Hewes's father died of a fever and pneumonia on July 9, 1875—shortly after she was born—in Lebanon, and her mother died on January 12, 1881. Hewes was left in the care of a nurse and household servants. She stayed in the family home in Abeih with her maternal grandmother, Emily Pitkin Reynolds Calhoun, until she was 12 years old; she grew up speaking Arabic. Hewes's maternal grandfather was another missionary, Dr. (Rev.) Simeon Howard Calhoun. Calhoun died in Buffalo, New York, on December 13, 1876. Thus when Emily Pitkin Calhoun returned to Lebanon to care for her daughter and granddaughter, Hewes could not answer in English. Rev. Simeon and Emily Calhoun's other daughter, Susan Howard Calhoun (Hewes' aunt) married Rev. Charles Newton Ransom and they were also missionaries in Lebanon. These formative years in Lebanon greatly inspired Hewes's lifelong love of foreign lands and cultures:

My fairy godmother's priceless gift to me was to let me live my first twelve years in Syria. That, in a nutshell, is my feeling about Syria! That is why I wrote my first book, because I loved Syria so much—its magnificent brilliant scenery, its dear warm-hearted people, its customs come down from the Bible times, its beautiful dignified speech, its rich historical background—that I wanted American children to love it, to see it with my eyes. I felt as if no one could afford to miss knowing my Syria. I feel so still.
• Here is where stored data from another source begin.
(** X25.  From [subscribe] to the handler on the command bus, and past
    [unsubscribe].  After [subscribe(handler, commandType)] succeeded, a
    command for the handler's entity type and [commandType] is published
    on [agentic.commands] under exactly the key the handler's queue is
    bound with.  [unsubscribe] takes the handler out of the registry and
    leaves its consumer installed: when the published body is then
    delivered on that queue and deserializes to the command, the handler
    is still called with it, once. *)
Theorem X25_unsubscribed_handler_still_served (handler : Handler) (commandType : string)
  (command : DomainCommand) (body : string) (tag : nat) (w : World) :
  channel (bus w) <> None ->
  rpc_outcome env (tick w) = Ok tt ->
  rpc_outcome env (S (tick w)) = Ok tt ->
  rpc_outcome env (S (S (tick w))) = Ok tt ->
  e_entity command = entityType env handler ->
  e_type command = commandType ->
  JSON_stringify env command = Ok body ->
  JSON_parse_event env body = Ok command ->
  send_outcome env (3 + tick w) = SendTrue ->
  let q := command_queue env handler commandType in
  let w1 := snd (CommandBus.subscribe env handler commandType w) in
  let w2 := snd (CommandBus.unsubscribe handler commandType w1) in
  let w3 := snd (CommandBus.publish env command w2) in
  let msg := {| deliveryTag := tag; content := body |} in
  fst (CommandBus.subscribe env handler commandType w) = Ok tt
  /\ (q, "agentic.commands", routing_key command) ∈ bindings (broker w1)
  /\ (handler ∈ default [] (handlers (bus w1) !! commandType))
  /\ (handler ∉ default [] (handlers (bus w2) !! commandType))
  /\ (q, handler) ∈ consumers (broker w2)
  /\ effects_of (CommandBus.publish env command) w2 =
       [EPublish "agentic.commands" (routing_key command) body (command_headers command);
        ELog LDebug "✓ Command published" []]
  /\ filter (fun e => is_handle e = true)
       (effects_of (CommandBus.deliver env q handler msg) w3)
     = [EHandle handler command].
Proof.
  intros Hch H1 H2 H3 Hent Htyp Hstr Hparse Hsend q w1 w2 w3 msg.
  assert (Hsub : CommandBus.subscribe env handler commandType w = (Ok tt, w1)).
  { unfold w1. rewrite command_subscribe_eq.
    destruct (channel (bus w)); [|done]. by rewrite H1, H2, H3. }
  assert (Hw1 : w1 =
    extend 3 [EAssertQueue q (Some "agentic.commands.dlx") None;
              EBindQueue q "agentic.commands" (binding_key env handler commandType);
              EConsume q handler; ELog LInfo "✓ Command handler subscribed" []]
      (set_broker (fun b => with_consumers (consumers b ++ [(q, handler)]) b)
         (set_bus (register handler commandType)
            (set_broker (fun b =>
               with_bindings
                 (bindings b ++ [(q, "agentic.commands", binding_key env handler commandType)]) b)
               (set_broker (fun b => with_queues (queues b ++ [q]) b) w))))).
  { unfold w1. rewrite command_subscribe_eq.
    destruct (channel (bus w)); [|done]. by rewrite H1, H2, H3. }
  assert (Hw2 : w2 =
    extend 0 [ELog LInfo "✓ Command handler unsubscribed" []]
      (set_bus (fun b =>
         with_handlers
           (<[commandType := filter (fun h => h ≠ handler)
                               (default [] (handlers b !! commandType))]> (handlers b)) b) w1)).
  { unfold w2, CommandBus.unsubscribe. run_monad. by to_extend. }
  assert (Hkey : routing_key command = binding_key env handler commandType).
  { unfold routing_key, binding_key. by rewrite Hent, Htyp. }
  assert (Hpub : CommandBus.publish env command w2 =
    (Ok tt, extend 1 [EPublish "agentic.commands" (routing_key command) body
                        (command_headers command);
                      ELog LDebug "✓ Command published" []] w2)).
  { rewrite command_publish_eq, Hstr.
    replace (channel (bus w2)) with (channel (bus w)) by (by rewrite Hw2, Hw1).
    destruct (channel (bus w)); [|done].
    replace (tick w2) with (3 + tick w)%nat by (by rewrite Hw2, Hw1). by rewrite Hsend. }
  split; [by rewrite Hsub|]. split_and!.
  - rewrite Hw1, Hkey. simpl. apply elem_of_app. right. by left.
  - rewrite Hw1. simpl. rewrite lookup_insert_eq. simpl. apply elem_of_app. right. by left.
  - rewrite Hw2. simpl. rewrite lookup_insert_eq. simpl.
    intros Hin. apply list_elem_of_filter in Hin as [Hne _]. done.
  - rewrite Hw2, Hw1. simpl. apply elem_of_app. right. by left.
  - by rewrite (effects_of_extend _ _ _ _ _ Hpub).
  - unfold CommandBus.deliver, effects_of.
    rewrite bool_decide_eq_true_2
      by (unfold w3; rewrite Hpub, Hw2, Hw1; simpl; apply elem_of_app; right; by left).
    rewrite command_onMessage_eq. simpl. rewrite Hparse.
    destruct (handle_outcome env _ handler command) as [[]|e]; simpl.
    all: by rewrite drop_app_length.
Qed.
End CommandRoute.

(** X25, run: handler [1] subscribes to ["X"], unsubscribes, and a command
    ["E1"] of that type is sent. *)
Lemma X25_unsubscribed_handler_still_served_witness :
  (1%nat ∉ default []
     (handlers (bus (snd (CommandBus.unsubscribe 1%nat "X"
                            (snd (CommandBus.subscribe calm_env 1%nat "X" ready_world)))))
        !! "X"))
  /\ filter (fun e => is_handle e = true)
       (effects_of (CommandBus.deliver calm_env "agentic.commands.Order.X" 1%nat msg_E1)
          (snd (CommandBus.publish calm_env (envelope "E1" "X" "Order")
                  (snd (CommandBus.unsubscribe 1%nat "X"
                          (snd (CommandBus.subscribe calm_env 1%nat "X" ready_world)))))))
     = [EHandle 1%nat (envelope "E1" "X" "Order")].
Proof.
  destruct (X25_unsubscribed_handler_still_served calm_env 1%nat "X"
              (envelope "E1" "X" "Order") "E1" 7%nat ready_world)
    as (_ & _ & _ & Hgone & _ & _ & Hhandled); try reflexivity.
  - discriminate.
  - split; [exact Hgone | exact Hhandled].
Defined.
Hewes apparently graduated from Elmira College, in Elmira, New York. In 1901 she married Laurence Ilsley Hewes. They had several children between 1902 and 1916, including Mary, who wrote a book about her mother in 1967. Hewes wrote her first of many youth books in 1923, several of which dealt with culture clashes and early international trade. Following in her family tradition, Hewes became a minister at some point prior to November 1928, which was unusual for women in Protestantism at that time. She eventually settled in San Francisco, California, and died there on September 30, 1963.

==Selected works==

- A Boy of the Lost Crusade (1923)
- Swords on the Sea (1928)
- Spice and the Devil's Cave (1930) (NH 1931)
- Glory of the Seas (1933) (NH 1934)
- The Codfish Musket (1936) (NH 1937)
- The Sword of Roland Arnot (1939)
- Jackhammer; Drill Runners of the Mountain Highways (1942)
- Two Oceans to Canton, the Story of the Old China Trade (1944)
- Spice Ho! A Story of Discovery (1947)
- A Hundred Bridges To Go (1950)

NH: Three children's books by Hewes were among the annual Newbery Medal runners-up, now called Newbery Honor Books.